There’s some extraordinary stuff happening, and things that are essential and have authentic long term promise, but moreover there are a lot of people who just see an opportunity to grab cash,” says Bromberg. “Just like in 2017, it’s really hard to compare these things. Some are idiotic. The noise comes along with the signal. So as an investor in the space, you should be cautious, because the more good things that come out, the more scammy things come out too. But you should also be excited.

Now to the apparent question: Is the rise in crypto prices thanks to the COVID-19 pandemic?

Some crypto investors are saying yes. Most of them pointed out that the actions of the Federal Reserve and the other central banks globally fueled the appeal of Bitcoin as a hedge. Gold, the more mainstream hedge is up to 29% in 2020.

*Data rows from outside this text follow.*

(* ===== verification/PoolSpec.v ===== *)
(** * What the key pool promises

    The abstract pool is a map from fingerprints to what a caller can depend
    on: until when a key is cooling, whether it recovers through one probe at a
    time, and for which models it is set aside.  The list with its positions
    and cursor, the report identifiers, the failure counters and the backoff
    step are gone; what they decide is left open where the caller must not
    depend on it.  [pool_refines]: every history of the pool is one of the
    abstract pool. *)
From S2P Require Export PoolRequest.

(** ** The abstract pool *)

Record SpecKey := mk_spec_key {
  sk_cooling : option Instant;
  sk_probing : bool;
  sk_models : gmap string Instant;
}.

Abbreviation SpecPool := (gmap string SpecKey).

Definition sk_fresh : SpecKey := mk_spec_key None false ∅.

(** Usable at [now] for [model]. *)
Definition sk_free (now : Instant) (model : option string) (k : SpecKey) : Prop :=
  later_than (sk_cooling k) now = false /\
  later_than (m ← model; sk_models k !! m) now = false.

(** A deadline is only ever moved forward. *)
Definition sk_extend (d : Instant) (k : SpecKey) : SpecKey :=
  if later_than (sk_cooling k) d then k else mk_spec_key (Some d) (sk_probing k) (sk_models k).
Definition sk_trip (d : Instant) (k : SpecKey) : SpecKey :=
  if later_than (sk_cooling k) d then k else mk_spec_key (Some d) true (sk_models k).
Definition sk_recover (k : SpecKey) : SpecKey := mk_spec_key None false (sk_models k).
Definition sk_mark (model : string) (d : Instant) (k : SpecKey) : SpecKey :=
  mk_spec_key (sk_cooling k) (sk_probing k) (<[model := d]> (sk_models k)).
(** The key given out: the next probe has to wait. *)
Definition sk_claim (d : Instant) (k : SpecKey) : SpecKey :=
  if sk_probing k then mk_spec_key (Some d) true (sk_models k) else k.
(** A waiter is served exactly when nothing is owed up to it. *)
Lemma fair_poll_owed m s t :
  0 < m -> fair_wf m s -> fs_closed s = false -> t ∈ tickets (fs_line s) ->
  is_Some (fair_poll t s) <-> owed t (fs_line s) = 0.
Proof.
  intros Hm [_ _ Hneed Hsort _ Hord _] Hc [w Hw]%waiter_of_in. unfold fair_poll. rewrite Hc, Hw. cbn [mbind option_bind].
  apply waiter_of_some in Hw as [Hin Ht]. pose proof (missing_nonneg _ _ Hneed) as Hnn. rewrite Forall_forall in Hneed.
  destruct (Hneed w Hin) as [Hwm Hmiss]. destruct (Z.leb_spec (wt_missing w) 0).
  - split; [intros _ | by eexists]. eapply owed_in_order; [done | done | done | done | lia | lia].
  - split; [by intros [? [=]] |]. intros Ho. exfalso. clear Hneed Hsort Hord. unfold owed in Ho.
    induction Hnn as [| v ws Hv Hws IH]; [by apply not_elem_of_nil in Hin |]. cbn in Ho.
    assert (0 <= owed t ws) as Hnn by (by apply owed_nonneg). unfold owed in Hnn.
    apply elem_of_cons in Hin as [-> | Hin]; [rewrite decide_True in Ho by lia; lia |].
    apply IH; [done |]. case_decide; lia.
Qed.

(** As long as enough permits are held by nobody, the first in the line is served. *)
Lemma fair_head_served m s :
  fair_wf m s -> fs_closed s = false -> m <= fair_unheld s -> fs_line s <> [] ->
  exists t, t ∈ tickets (fs_line s) /\ is_Some (fair_poll t s).
Proof.
  intros [Hm0 Hp Hneed Hsort _ Hord Hbusy] Hc Hle Hne. unfold fair_unheld in Hle. destruct (fs_line s) as [| w ws] eqn:Hl; [done |].
  exists (wt_ticket w). split; [by left |]. unfold fair_poll, waiter_of. rewrite Hc, Hl. cbn.
  destruct (decide (wt_ticket w = wt_ticket w)); [| done]. cbn.
  assert (wt_missing w = 0) as ->; [| by eexists]. apply Forall_cons in Hneed as [[Hm Hmiss] Hneed]. destruct Hord as [[? | Ho] _]; [done |].
  destruct (Hbusy Hc) as [Hz | Hall]; [| by inversion Hall].
  assert (handed ws = 0) as Hh.
  { clear -Ho. induction Ho as [| v ws Hv _ IH]; [done |]. unfold handed in *. cbn. lia. }
  unfold handed in Hle, Hh. cbn in Hle. lia.
Qed.

(** ** The interface's lemmas *)

Section Semaphores.
Context {S : Type} `{SemaphoreLaws S}.
Implicit Types s : S.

There are so many apprehensions in this pandemic, but one thing that seems approximately assured is when you print trillions of dollars more paper money, it’s going to drive up bitcoin and other cryptocurrencies,” explains Dan Morehead, CEO of crypto investment firm Pantera Capital. “Gold’s taking off to go up, bitcoin’s going to go up. It is a hedge to the paper currency being debased.

Pantera’s digital asset store is up 130% in 2020, and Morehead believes that in the next year, “The non-bitcoin cryptocurrencies will surpass bitcoin.”

In the same spirit, Pantera still speculates in ICOs (initial coin offerings), the token sales that erupted in 2017, then diminished after the U.S. Securities and Exchange Commission in 2018 made clear that saw most ICOs as unlisted securities offerings. “We have a fund that invests in pre-auction ICOs, and rather of recognizing 50 white papers a week like we were doing at the maximum in 2017, we invest in one or two every quarter. So the market is still there, it’s just much more selective.”

Wall Street mainstream had help Bitcoin when they voiced their public support. It also helps bitcoin when mainstream Wall Street names voice public support. In May, Paul Tudor Jones startled unbelievers when he said that he discerns Bitcoin as “a great speculation” and has shifted 2% of his paling fund’s money into Bitcoin. That prevails in explicit unlikeness to Warren Buffett’s staunch view of bitcoin speculation: “That is not investing.